* **Task goal**:
Repeat exactly the lines below that lie between the line with "Definition below_52 (stake" and the line with "Definition compare (blk", counting both of those lines as part of the answer.

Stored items
○ ○ ○ ○ ○ ○ ○
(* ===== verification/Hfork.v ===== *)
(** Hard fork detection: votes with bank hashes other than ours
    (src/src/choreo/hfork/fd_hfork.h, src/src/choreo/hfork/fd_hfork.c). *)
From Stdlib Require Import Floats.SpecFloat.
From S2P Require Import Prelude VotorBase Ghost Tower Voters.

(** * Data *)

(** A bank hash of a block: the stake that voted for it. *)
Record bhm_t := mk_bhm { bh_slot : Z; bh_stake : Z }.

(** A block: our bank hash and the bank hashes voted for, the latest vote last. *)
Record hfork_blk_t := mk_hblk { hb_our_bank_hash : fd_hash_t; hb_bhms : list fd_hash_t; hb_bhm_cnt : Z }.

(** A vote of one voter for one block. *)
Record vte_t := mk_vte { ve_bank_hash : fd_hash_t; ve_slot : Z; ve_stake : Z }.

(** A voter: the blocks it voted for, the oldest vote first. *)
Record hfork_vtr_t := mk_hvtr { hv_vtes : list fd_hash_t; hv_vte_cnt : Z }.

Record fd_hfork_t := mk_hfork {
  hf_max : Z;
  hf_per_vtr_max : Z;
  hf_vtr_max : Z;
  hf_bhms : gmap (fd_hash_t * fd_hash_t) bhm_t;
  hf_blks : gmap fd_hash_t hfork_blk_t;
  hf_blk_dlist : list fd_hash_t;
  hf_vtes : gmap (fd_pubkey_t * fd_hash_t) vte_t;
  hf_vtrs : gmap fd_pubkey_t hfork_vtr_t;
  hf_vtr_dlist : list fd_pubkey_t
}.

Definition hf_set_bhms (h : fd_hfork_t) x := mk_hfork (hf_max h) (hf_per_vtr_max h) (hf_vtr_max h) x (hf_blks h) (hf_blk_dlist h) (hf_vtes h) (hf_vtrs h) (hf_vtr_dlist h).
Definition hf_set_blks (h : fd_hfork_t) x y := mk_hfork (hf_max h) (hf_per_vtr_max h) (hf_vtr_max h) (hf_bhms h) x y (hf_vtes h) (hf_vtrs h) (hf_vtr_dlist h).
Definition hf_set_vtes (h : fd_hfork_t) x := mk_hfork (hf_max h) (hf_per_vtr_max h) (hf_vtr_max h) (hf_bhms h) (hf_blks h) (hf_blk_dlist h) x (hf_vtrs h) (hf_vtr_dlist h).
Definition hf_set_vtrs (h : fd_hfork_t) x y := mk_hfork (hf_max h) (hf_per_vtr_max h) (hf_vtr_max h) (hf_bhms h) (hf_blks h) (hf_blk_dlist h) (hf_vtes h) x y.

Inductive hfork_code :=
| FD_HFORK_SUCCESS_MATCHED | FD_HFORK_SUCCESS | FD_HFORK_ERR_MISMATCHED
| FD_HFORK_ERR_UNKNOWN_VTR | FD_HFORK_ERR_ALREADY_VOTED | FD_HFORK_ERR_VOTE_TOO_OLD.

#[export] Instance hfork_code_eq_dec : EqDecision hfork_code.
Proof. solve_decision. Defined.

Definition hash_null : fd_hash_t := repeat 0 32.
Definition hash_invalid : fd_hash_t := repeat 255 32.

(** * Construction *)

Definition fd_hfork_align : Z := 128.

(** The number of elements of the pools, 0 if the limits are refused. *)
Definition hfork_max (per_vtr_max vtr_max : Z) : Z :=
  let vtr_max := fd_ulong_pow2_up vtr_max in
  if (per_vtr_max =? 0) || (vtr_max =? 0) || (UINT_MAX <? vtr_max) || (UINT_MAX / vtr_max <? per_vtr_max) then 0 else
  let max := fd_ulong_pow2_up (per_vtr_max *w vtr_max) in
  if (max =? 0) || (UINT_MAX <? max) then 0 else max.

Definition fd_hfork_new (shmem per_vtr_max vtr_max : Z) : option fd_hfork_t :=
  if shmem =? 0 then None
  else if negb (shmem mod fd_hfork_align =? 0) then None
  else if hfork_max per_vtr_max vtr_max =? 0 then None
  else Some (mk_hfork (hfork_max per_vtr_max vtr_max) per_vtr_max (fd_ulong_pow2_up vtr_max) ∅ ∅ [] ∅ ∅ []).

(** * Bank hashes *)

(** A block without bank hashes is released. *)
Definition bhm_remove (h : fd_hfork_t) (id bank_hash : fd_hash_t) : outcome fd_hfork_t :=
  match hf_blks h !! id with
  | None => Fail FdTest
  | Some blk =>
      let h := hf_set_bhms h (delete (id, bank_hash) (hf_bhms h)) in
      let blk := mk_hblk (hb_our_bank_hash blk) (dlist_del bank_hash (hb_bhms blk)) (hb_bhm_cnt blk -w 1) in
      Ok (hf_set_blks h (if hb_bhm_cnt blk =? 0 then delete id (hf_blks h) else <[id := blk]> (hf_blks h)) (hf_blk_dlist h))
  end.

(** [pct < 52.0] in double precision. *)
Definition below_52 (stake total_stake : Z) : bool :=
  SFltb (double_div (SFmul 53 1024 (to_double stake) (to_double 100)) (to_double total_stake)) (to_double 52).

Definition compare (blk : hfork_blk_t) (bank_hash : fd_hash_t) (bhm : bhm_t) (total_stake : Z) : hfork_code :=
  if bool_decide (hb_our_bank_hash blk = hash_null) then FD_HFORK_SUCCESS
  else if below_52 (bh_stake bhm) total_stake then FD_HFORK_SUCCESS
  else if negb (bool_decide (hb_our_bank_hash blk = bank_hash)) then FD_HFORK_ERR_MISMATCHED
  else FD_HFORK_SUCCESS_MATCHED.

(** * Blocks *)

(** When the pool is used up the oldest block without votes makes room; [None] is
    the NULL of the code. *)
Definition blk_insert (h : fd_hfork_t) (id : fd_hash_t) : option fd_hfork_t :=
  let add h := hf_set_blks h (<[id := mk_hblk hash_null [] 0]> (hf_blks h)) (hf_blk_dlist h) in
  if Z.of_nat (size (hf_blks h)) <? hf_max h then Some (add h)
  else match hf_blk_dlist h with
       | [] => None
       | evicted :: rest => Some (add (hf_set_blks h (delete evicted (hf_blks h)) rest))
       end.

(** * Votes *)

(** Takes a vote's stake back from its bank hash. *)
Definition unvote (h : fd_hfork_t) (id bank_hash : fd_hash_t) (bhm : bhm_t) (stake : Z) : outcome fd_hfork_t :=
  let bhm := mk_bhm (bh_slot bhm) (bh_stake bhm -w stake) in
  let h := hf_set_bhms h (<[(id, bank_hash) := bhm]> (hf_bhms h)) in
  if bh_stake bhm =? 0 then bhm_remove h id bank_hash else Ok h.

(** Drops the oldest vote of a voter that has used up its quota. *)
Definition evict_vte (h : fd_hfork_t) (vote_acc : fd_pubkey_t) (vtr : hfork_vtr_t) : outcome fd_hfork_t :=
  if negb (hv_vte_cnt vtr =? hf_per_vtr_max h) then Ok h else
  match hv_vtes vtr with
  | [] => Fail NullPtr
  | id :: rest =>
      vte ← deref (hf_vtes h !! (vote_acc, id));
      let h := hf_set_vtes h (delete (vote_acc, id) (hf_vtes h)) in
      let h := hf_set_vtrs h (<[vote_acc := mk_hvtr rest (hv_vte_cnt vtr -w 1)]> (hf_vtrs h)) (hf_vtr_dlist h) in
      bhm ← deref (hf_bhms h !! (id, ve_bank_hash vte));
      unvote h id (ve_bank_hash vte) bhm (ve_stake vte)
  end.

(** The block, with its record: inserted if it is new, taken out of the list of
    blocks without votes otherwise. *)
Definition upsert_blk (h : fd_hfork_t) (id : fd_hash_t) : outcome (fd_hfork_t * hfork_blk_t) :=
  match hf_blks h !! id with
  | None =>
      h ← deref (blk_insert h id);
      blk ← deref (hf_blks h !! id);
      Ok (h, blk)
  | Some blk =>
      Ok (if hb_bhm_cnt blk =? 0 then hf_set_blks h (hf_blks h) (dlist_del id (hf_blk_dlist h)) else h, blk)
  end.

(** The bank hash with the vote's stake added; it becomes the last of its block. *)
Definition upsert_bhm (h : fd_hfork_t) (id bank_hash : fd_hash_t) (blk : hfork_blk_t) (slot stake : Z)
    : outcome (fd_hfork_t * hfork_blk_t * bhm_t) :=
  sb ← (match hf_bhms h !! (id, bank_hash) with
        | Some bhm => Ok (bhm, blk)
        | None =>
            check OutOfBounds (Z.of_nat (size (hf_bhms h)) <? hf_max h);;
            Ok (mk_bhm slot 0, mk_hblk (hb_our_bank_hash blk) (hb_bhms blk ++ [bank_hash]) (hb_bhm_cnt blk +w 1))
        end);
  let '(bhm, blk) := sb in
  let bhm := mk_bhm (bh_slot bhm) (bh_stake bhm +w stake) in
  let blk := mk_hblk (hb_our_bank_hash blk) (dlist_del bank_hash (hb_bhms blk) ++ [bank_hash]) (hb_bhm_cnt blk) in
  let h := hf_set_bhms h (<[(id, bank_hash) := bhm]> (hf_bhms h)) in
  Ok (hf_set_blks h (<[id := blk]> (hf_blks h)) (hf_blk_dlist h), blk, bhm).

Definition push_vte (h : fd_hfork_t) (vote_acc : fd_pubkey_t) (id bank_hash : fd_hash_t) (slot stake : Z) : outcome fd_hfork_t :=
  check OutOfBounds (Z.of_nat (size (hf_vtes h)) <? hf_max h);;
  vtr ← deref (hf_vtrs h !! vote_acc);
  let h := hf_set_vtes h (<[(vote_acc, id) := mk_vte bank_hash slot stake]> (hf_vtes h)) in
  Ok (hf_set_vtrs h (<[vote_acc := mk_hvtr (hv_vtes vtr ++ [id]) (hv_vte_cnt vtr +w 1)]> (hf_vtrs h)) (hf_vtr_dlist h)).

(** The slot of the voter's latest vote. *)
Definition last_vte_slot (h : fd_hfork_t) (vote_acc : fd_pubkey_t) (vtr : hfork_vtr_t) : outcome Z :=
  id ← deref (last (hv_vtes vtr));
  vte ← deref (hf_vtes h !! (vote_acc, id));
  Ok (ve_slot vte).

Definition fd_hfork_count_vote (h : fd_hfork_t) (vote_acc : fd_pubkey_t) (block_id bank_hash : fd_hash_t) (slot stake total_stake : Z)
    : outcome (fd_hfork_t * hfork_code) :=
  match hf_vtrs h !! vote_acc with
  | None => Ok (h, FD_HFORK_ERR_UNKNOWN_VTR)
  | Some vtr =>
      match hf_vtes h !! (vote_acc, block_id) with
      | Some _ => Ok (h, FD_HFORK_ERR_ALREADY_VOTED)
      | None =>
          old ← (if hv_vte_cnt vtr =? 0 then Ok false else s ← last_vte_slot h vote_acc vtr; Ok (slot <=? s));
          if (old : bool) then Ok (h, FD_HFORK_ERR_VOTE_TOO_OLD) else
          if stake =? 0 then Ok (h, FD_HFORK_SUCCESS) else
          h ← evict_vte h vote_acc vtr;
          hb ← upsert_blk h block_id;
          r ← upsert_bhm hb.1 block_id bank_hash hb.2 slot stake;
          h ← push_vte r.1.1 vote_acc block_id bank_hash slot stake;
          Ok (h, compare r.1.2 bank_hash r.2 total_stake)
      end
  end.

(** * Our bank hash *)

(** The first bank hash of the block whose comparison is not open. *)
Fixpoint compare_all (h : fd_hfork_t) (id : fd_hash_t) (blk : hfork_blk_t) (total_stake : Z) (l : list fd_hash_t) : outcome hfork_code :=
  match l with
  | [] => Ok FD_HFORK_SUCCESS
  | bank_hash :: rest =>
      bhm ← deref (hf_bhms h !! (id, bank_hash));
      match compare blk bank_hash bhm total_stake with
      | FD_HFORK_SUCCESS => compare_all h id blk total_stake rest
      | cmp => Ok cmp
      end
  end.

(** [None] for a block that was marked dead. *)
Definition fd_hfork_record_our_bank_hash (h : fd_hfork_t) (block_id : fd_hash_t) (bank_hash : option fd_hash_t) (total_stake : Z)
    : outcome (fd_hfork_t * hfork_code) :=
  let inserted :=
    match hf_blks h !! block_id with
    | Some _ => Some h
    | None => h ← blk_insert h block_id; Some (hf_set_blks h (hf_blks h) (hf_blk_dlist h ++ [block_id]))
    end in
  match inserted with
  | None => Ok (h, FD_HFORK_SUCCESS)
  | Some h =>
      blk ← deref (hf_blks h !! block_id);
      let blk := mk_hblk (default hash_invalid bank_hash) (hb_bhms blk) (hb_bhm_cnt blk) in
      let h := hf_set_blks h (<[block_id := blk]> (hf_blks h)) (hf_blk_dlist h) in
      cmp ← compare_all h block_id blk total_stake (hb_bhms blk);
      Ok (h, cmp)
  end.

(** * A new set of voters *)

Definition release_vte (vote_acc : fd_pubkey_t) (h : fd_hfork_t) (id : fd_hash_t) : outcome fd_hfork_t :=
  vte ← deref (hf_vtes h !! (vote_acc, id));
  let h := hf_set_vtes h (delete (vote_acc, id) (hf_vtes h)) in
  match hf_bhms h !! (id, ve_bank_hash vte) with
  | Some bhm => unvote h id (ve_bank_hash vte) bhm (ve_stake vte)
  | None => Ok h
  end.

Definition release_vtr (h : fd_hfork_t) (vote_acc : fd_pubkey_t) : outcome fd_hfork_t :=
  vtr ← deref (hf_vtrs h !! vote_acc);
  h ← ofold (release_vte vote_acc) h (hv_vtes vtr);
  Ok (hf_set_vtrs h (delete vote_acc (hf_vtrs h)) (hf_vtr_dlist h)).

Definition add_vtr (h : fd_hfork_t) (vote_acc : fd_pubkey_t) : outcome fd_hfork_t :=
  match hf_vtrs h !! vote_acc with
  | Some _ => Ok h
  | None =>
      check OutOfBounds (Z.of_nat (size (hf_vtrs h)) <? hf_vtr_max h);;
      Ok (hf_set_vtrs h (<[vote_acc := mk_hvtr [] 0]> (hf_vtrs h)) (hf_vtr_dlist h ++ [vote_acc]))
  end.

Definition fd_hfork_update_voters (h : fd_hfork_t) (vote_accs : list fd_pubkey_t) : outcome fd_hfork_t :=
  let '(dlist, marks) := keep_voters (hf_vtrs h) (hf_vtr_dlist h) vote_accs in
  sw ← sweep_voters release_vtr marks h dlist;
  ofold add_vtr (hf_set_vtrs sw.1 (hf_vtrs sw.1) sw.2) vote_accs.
○ ○ ○ ○ ○ ○ ○
* **Response to this task**:
Definition below_52 (stake total_stake : Z) : bool :=
  SFltb (double_div (SFmul 53 1024 (to_double stake) (to_double 100)) (to_double total_stake)) (to_double 52).

Definition compare (blk : hfork_blk_t) (bank_hash : fd_hash_t) (bhm : bhm_t) (total_stake : Z) : hfork_code :=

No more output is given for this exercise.